**HOW TO COMPLETE THIS TASK:** Given the entries that follow, write out exactly the lines starting at the one containing "db_log : list (appliedKey * Migration);" and ending at the one containing "(db_locked d) faults)", both ends included, and only those.

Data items
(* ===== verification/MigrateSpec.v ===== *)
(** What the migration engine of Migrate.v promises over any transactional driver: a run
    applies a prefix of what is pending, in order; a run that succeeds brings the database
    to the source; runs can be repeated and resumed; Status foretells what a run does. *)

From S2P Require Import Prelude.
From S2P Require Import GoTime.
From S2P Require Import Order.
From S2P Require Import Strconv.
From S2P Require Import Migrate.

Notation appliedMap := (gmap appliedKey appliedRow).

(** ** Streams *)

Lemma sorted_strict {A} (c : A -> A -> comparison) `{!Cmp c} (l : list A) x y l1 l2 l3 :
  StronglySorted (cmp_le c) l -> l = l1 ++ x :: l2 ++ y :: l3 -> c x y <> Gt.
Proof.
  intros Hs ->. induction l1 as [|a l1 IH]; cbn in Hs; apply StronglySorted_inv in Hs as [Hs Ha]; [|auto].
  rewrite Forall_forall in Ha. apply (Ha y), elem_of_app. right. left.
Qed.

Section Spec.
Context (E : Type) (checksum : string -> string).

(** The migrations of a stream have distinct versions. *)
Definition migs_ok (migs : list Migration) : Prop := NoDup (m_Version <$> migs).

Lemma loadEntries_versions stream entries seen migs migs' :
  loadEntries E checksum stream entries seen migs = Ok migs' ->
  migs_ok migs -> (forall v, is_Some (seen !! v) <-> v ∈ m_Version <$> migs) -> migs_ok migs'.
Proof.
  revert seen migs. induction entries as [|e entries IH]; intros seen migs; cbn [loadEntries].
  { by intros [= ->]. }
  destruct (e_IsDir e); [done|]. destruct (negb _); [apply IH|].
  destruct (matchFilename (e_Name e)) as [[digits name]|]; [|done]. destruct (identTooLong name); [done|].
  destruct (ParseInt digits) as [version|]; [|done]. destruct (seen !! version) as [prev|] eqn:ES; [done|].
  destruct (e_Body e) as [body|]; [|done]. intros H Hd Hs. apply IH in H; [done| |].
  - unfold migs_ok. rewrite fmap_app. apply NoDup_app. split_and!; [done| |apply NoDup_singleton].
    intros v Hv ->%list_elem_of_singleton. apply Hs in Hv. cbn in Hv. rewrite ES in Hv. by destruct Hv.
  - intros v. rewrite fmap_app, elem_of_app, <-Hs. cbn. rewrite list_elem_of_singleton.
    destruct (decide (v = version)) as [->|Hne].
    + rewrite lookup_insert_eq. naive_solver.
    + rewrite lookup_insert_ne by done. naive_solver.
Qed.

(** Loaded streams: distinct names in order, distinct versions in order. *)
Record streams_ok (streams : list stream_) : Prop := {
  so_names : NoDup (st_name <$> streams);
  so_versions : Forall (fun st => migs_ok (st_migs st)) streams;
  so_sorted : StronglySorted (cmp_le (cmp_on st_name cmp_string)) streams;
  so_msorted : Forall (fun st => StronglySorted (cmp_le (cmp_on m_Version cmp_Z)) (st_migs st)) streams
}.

---

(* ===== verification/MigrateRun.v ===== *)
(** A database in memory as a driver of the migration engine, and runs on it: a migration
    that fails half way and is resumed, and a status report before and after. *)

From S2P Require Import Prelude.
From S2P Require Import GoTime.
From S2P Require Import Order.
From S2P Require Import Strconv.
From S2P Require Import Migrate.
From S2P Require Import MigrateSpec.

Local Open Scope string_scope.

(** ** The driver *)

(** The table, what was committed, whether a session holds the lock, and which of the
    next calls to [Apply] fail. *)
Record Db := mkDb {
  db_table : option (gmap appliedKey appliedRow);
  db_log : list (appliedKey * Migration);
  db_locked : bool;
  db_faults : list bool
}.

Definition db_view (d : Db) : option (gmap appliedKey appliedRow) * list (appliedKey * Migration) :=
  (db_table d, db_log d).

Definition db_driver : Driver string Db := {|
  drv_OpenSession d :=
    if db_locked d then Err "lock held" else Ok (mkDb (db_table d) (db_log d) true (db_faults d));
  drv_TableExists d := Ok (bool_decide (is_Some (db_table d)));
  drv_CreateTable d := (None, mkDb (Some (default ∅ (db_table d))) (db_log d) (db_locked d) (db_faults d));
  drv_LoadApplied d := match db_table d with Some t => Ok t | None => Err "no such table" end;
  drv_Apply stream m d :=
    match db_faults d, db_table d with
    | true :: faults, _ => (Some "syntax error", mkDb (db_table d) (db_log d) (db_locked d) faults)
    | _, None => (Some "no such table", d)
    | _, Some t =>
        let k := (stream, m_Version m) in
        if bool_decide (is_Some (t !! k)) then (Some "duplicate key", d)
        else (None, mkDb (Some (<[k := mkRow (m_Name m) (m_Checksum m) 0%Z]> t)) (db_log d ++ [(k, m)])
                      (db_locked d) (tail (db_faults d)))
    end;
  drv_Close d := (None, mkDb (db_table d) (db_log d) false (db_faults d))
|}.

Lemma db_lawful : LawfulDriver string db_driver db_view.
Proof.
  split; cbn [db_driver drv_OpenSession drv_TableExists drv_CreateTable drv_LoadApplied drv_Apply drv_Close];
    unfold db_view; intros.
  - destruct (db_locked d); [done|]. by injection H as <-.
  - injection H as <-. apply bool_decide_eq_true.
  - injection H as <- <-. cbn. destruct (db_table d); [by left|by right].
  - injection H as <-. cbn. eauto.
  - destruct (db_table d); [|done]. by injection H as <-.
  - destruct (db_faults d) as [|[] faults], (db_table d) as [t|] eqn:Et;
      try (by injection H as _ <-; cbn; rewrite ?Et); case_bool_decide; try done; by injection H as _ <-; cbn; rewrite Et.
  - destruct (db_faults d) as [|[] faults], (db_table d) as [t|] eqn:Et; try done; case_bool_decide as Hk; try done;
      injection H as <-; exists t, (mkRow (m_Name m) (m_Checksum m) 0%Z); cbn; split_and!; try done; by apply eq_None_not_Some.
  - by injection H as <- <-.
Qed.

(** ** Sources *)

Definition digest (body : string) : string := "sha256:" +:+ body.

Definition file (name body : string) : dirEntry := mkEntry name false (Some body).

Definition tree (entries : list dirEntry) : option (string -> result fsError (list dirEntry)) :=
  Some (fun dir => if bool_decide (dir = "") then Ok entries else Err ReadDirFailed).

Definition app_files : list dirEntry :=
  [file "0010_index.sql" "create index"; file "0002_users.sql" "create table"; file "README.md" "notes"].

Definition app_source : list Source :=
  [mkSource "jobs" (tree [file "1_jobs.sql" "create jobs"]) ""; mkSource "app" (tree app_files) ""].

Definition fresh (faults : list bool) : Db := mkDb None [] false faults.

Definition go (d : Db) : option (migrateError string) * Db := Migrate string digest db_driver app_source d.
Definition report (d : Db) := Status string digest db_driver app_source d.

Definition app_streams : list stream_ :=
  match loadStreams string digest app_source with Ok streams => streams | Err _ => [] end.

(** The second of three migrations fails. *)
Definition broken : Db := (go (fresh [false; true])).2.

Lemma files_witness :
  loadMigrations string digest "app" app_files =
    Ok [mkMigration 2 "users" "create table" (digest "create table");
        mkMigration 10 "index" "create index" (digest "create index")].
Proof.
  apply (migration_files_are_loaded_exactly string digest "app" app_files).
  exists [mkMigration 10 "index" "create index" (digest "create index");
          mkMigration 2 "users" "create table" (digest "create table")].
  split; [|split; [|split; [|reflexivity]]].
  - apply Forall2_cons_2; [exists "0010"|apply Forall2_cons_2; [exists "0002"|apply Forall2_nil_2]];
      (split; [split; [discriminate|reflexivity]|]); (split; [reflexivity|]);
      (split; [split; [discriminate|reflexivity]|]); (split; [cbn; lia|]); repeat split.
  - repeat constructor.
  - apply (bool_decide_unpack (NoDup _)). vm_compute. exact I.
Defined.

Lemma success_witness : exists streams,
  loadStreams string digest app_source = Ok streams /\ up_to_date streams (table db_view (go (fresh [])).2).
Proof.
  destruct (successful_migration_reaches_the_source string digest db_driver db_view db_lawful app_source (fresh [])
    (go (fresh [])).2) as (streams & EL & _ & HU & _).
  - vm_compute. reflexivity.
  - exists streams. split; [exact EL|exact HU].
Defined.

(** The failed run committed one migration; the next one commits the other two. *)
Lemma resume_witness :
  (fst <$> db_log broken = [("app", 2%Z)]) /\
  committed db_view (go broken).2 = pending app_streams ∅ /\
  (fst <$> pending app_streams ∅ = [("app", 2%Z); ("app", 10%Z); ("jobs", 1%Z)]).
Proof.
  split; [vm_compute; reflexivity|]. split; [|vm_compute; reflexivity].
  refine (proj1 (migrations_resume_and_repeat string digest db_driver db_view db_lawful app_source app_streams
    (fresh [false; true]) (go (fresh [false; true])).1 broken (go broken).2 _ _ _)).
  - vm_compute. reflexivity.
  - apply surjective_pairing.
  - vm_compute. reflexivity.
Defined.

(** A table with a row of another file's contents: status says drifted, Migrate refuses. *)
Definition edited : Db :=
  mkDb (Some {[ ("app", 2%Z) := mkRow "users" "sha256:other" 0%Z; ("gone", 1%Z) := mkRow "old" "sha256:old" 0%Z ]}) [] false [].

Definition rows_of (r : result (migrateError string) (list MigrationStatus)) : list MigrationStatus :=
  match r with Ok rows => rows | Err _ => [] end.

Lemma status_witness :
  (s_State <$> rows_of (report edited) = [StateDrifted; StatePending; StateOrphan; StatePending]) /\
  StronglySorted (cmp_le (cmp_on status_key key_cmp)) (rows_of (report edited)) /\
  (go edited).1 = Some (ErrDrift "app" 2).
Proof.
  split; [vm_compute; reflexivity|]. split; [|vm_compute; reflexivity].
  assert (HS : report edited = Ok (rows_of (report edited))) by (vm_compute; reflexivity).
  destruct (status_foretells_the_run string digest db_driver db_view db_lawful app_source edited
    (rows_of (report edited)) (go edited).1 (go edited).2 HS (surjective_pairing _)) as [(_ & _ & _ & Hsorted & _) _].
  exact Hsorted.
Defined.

---

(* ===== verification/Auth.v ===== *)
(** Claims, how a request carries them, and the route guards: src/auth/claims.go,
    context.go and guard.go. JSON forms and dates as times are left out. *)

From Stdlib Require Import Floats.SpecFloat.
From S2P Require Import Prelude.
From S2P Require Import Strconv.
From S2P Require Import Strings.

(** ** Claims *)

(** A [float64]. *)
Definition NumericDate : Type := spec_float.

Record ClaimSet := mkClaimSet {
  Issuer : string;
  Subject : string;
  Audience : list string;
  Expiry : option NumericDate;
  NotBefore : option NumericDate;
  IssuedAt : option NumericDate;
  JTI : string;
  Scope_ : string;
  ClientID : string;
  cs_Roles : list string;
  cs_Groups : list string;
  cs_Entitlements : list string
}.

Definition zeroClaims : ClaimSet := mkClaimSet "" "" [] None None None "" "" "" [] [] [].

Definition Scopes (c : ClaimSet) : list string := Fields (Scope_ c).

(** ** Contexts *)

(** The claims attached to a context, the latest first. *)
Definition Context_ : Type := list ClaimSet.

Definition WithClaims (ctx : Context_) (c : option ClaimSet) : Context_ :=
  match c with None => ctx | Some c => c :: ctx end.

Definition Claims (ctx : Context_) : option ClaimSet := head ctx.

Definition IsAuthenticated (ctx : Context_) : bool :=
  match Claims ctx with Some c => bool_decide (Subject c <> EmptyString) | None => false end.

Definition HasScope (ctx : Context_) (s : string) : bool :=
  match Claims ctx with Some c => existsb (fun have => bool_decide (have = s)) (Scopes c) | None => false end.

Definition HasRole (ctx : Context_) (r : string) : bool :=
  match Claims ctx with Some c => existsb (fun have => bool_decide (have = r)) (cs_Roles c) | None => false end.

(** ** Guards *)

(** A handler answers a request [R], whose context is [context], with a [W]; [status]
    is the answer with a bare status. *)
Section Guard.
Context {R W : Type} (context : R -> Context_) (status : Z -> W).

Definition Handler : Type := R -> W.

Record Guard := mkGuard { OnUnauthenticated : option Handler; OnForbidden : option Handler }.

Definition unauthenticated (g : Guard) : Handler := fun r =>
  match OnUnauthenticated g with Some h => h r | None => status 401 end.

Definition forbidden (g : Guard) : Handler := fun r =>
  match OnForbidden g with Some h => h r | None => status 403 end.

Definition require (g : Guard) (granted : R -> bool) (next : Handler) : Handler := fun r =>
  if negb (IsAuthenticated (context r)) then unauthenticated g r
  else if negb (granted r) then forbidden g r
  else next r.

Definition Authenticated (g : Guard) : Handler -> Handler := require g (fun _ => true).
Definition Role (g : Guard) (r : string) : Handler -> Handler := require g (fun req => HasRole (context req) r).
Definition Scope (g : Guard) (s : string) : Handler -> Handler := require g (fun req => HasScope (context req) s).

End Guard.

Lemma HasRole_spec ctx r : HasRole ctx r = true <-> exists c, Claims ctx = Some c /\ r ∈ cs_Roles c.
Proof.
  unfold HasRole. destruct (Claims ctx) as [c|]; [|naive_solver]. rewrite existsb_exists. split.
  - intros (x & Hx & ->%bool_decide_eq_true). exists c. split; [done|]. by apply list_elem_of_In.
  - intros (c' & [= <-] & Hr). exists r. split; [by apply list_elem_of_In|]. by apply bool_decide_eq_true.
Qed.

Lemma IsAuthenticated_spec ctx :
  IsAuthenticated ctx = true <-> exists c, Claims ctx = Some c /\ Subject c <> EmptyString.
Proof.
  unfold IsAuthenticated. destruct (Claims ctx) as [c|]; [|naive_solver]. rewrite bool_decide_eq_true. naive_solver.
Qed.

**WRITTEN REPLY:**
  db_log : list (appliedKey * Migration);
  db_locked : bool;
  db_faults : list bool
}.

Definition db_view (d : Db) : option (gmap appliedKey appliedRow) * list (appliedKey * Migration) :=
  (db_table d, db_log d).

Definition db_driver : Driver string Db := {|
  drv_OpenSession d :=
    if db_locked d then Err "lock held" else Ok (mkDb (db_table d) (db_log d) true (db_faults d));
  drv_TableExists d := Ok (bool_decide (is_Some (db_table d)));
  drv_CreateTable d := (None, mkDb (Some (default ∅ (db_table d))) (db_log d) (db_locked d) (db_faults d));
  drv_LoadApplied d := match db_table d with Some t => Ok t | None => Err "no such table" end;
  drv_Apply stream m d :=
    match db_faults d, db_table d with
    | true :: faults, _ => (Some "syntax error", mkDb (db_table d) (db_log d) (db_locked d) faults)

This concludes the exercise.